P514 Combination treatment with vedolizumab and anti-TNF-α in inflammatory bowel disease: safety data
Buer L.*1,2, Høivik M.L.1, Medhus A.W.1, Moum B.1,2
1Oslo University Hospital, Department of Gastroenterology, Oslo, Norway 2University of Oslo, Institute of Clinical Medicine, Oslo, Norway
During the last 15 years we have gained extensive clinical experience about anti tumour necrosis factor-alpha (anti TNF-α) in the treatment of ulcerative colitis (UC) and Crohn's disease (CD). Infliximab (IFX) and adalimumab (ADA) are most commonly used. Many patients have no, weak or diminishing effect of these drugs and some experience unacceptable side effects. In these patients, the anti-integrin vedolizumab (VDZ) is a novel treatment option, and combination therapy with anti TNF-α in a transition period until maximum VDZ effect is expected might represent a favourable clinical strategy and may reduce the need for prednisolone. Since VDZ is bowel-specific and not a systemic immunosuppressant, the combination with anti TNF-α may have an acceptable safety profile. The aim of this study was to examine the safety of the combination of VDZ and anti TNF-α in clinical practice.

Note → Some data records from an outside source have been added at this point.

(** Opening a gap at [p] in the initialised part [ks] and filling it with [x]:
    the [memmove] and the assignment insert [x] into [ks]. *)
Lemma memmove_insert {A} (ks : list A) (c : option A) (tl : blk A) (p : nat) x :
  (p <= length ks)%nat ->
  (m ← memmove ((Some <$> ks) ++ c :: tl) (Z.of_nat p + 1) (Z.of_nat p)
         (Z.of_nat (length ks) - Z.of_nat p); wrc m (Z.of_nat p) x)
  = Ok ((Some <$> (take p ks ++ x :: drop p ks)) ++ tl).
Proof.
  intros Hp. unfold memmove.
  rewrite length_app, length_fmap. cbn [length].
  replace (_ && _) with true
    by (symmetry; rewrite !andb_true_iff, !Z.leb_le; lia).
  rewrite bind_Ok.
  replace (Z.to_nat (Z.of_nat p + 1)) with (S p) by lia.
  replace (Z.to_nat (Z.of_nat (length ks) - Z.of_nat p)) with (length ks - p)%nat by lia.
  replace (Z.to_nat (Z.of_nat p + 1 + _)) with (S (length ks)) by lia.
  rewrite Nat2Z.id. set (fk := Some <$> ks).
  assert (Lf : length fk = length ks) by apply length_fmap.
  assert (E1 : take (length ks - p) (drop p (fk ++ c :: tl)) = drop p fk).
  { rewrite drop_app_le by lia. apply take_app_length'. rewrite length_drop. lia. }
  assert (E2 : drop (S (length ks)) (fk ++ c :: tl) = tl).
  { rewrite drop_app_ge by lia.
    replace (S (length ks) - length fk)%nat with 1%nat by lia. done. }
  rewrite E1, E2. unfold wrc. rewrite wr_Ok.
  2: { rewrite !length_app, length_take, length_app, length_drop. cbn [length]. lia. }
  f_equal. rewrite Nat2Z.id.
  destruct (decide (p < length ks)%nat) as [H|H].
  - destruct (lookup_lt_is_Some_2 fk p) as [y Hy]; [lia|].
    assert (E : take (S p) (fk ++ c :: tl) = take p fk ++ [y]).
    { rewrite take_app_le by lia. by apply take_S_r. }
    rewrite E, <- (assoc_L (++)), insert_app_r_alt by (rewrite length_take; lia).
    rewrite length_take, Nat.min_l, Nat.sub_diag by lia. cbn.
    subst fk. rewrite fmap_app, fmap_cons, fmap_take, fmap_drop.
    by rewrite <- (assoc_L (++)).
  - assert (p = length ks) as -> by lia.
    assert (E : take (S (length ks)) (fk ++ c :: tl) = fk ++ [c]).
    { rewrite take_app_ge by lia.
      replace (S (length ks) - length fk)%nat with 1%nat by lia. done. }
    rewrite E, <- (assoc_L (++)), insert_app_r_alt by lia.
    rewrite Lf, Nat.sub_diag. cbn.
    rewrite take_ge, !drop_ge by lia. subst fk. cbn.
    by rewrite fmap_app, <- (assoc_L (++)).
Qed.

(** ** Strictly increasing sequences *)
Definition increasing (l : list Z) : Prop :=
  forall i j x y, (i < j)%nat -> l !! i = Some x -> l !! j = Some y -> x < y.

(** [p] is where [x] belongs: everything before is smaller, everything from [p]
    on is larger. *)
Definition insertion_point (l : list Z) (x : Z) (p : nat) : Prop :=
  (p <= length l)%nat /\
  (forall i y, (i < p)%nat -> l !! i = Some y -> y < x) /\
  (forall i y, (p <= i)%nat -> l !! i = Some y -> x < y).

Lemma increasing_insert l x p :
  increasing l -> insertion_point l x p -> increasing (take p l ++ x :: drop p l).
Proof.
  intros Hl (Hp & Hlt & Hgt) i j a b Hij Ha Hb.
  assert (Lt : length (take p l) = p) by (rewrite length_take; lia).
  assert (Look : forall k c, (take p l ++ x :: drop p l) !! k = Some c ->
    ((k < p)%nat /\ l !! k = Some c) \/ (k = p /\ c = x) \/
    ((p < k)%nat /\ l !! (k - 1)%nat = Some c)).
  { intros k c Hk. destruct (decide (k < p)%nat).
    - left. rewrite lookup_app_l, lookup_take_lt in Hk by lia. done.
    - rewrite lookup_app_r, Lt in Hk by lia.
      destruct (decide (k = p)) as [->|].
      + rewrite Nat.sub_diag in Hk. injection Hk as ->. auto.
      + right. right. rewrite lookup_cons_ne_0, lookup_drop in Hk by lia.
        replace (p + pred (k - p))%nat with (k - 1)%nat in Hk by lia. split; [lia|done]. }
  apply Look in Ha, Hb.
  destruct Ha as [[? Ha]|[[-> ->]|[? Ha]]], Hb as [[? Hb]|[[-> ->]|[? Hb]]]; try lia.
  - by apply (Hl i j).
  - by apply (Hlt i).
  - apply (Hl i (j - 1)%nat); [lia|done..].
  - eapply Hgt; [|done]; lia.
  - apply (Hl (i - 1)%nat (j - 1)%nat); [lia|done..].
Qed.

Lemma insertion_point_notin l x p : insertion_point l x p -> x ∉ l.
Proof.
  intros (_ & Hlt & Hgt) [i Hi]%list_elem_of_lookup.
  destruct (decide (i < p)%nat) as [H|H].
  - pose proof (Hlt i x H Hi). lia.
  - pose proof (Hgt i x ltac:(lia) Hi). lia.
Qed.

(** ** Loops

    [while fuel cond body s] is C's [while (cond) body] on the state [s]. *)
Fixpoint while {S} (fuel : nat) (cond : S -> bool) (body : S -> res S) (s : S) : res S :=
  if cond s then
    match fuel with
    | O => NoFuel
    | S fuel => s' ← body s; while fuel cond body s'
    end
  else Ok s.

Lemma while_false {S} fuel (cond : S -> bool) body s :
  cond s = false -> while fuel cond body s = Ok s.
Proof. intros H. destruct fuel; cbn [while]; by rewrite H. Qed.

Lemma while_true {S} fuel (cond : S -> bool) body s :
  cond s = true ->
  while (Datatypes.S fuel) cond body s = (s' ← body s; while fuel cond body s').
Proof. intros H. cbn [while]. by rewrite H. Qed.

(** Total correctness of a loop: an invariant and a measure below the fuel. *)
Lemma while_rule {S} (Inv : S -> Prop) (m : S -> nat) cond body fuel s :
  Inv s -> (m s <= fuel)%nat ->
  (forall s, Inv s -> cond s = true ->
     exists s', body s = Ok s' /\ Inv s' /\ (m s' < m s)%nat) ->
  exists s', while fuel cond body s = Ok s' /\ Inv s' /\ cond s' = false.
Proof.
  intros Hi Hm Hbody. revert s Hi Hm. induction fuel as [|fuel IH]; intros s Hi Hm.
  - destruct (cond s) eqn:E.
    + destruct (Hbody s Hi E) as (s' & _ & _ & ?). lia.
    + exists s. by rewrite while_false.
  - destruct (cond s) eqn:E.
    + rewrite while_true by done. destruct (Hbody s Hi E) as (s' & -> & Hi' & Hlt).
      rewrite bind_Ok. apply IH; [done|lia].
    + exists s. by rewrite while_false.
Qed.

(** ** 32-bit words in memory, on a little-endian machine *)

Definition le_bytes (v : Z) : list Z :=
  [v mod 256; v / 256 mod 256; v / 65536 mod 256; v / 16777216 mod 256].

Definition le_value (bs : list Z) : Z := foldr (fun b v => b + 256 * v) 0 bs.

IBD patients starting combination therapy with VDZ and anti TNF-α between November 2015 and June 2016 were followed prospectively. At baseline (start of combination therapy), diagnosis, extent and behaviour of disease, previous drug -and surgical treatment were recorded. During the observation period, adverse events, changes in medication and surgical interventions were recorded. By the end of 2016, all patients have been followed for at least six months.
Fifteen patients with mean 3.9 years (range 0–16) of biological treatment, started combination treatment (10 UC and five CD). Eleven were given combination therapy with IFX and VDZ, two ADA and VDZ and two golimumab and VDZ. Ten patients received additional treatment with immunomodulator or prednisolone at inclusion.
As of today (30.11.16), the mean follow-up is 9 (5–12) months. Seven patients still receive combination biological therapy, seven have stopped anti TNF-α. The mean time on combination treatment of the latter group was 4.4 (1.4 to 8.4) months. One UC patient underwent a colectomy. This patient had onset of severe pustulosis during treatment with VDZ, IFX and methotrexate. One patient had a flare of monoarthritis after stopping IFX. Three patients received short-term, systemic prednisolone during follow-up and two were steroid dependent throughout follow-up. Three patients were given antibiotics; two for upper respiratory infections and one for pouchitis.
The novel combination therapy with VDZ and anti TNF-α seems to have a frequency of adverse events comparable to therapy with anti TNF-α and conventional immunomodulators. Thus, these first experiences in clinical practice suggest that combination of VDZ and anti TNF-α is acceptable with regards to safety in IBD patients.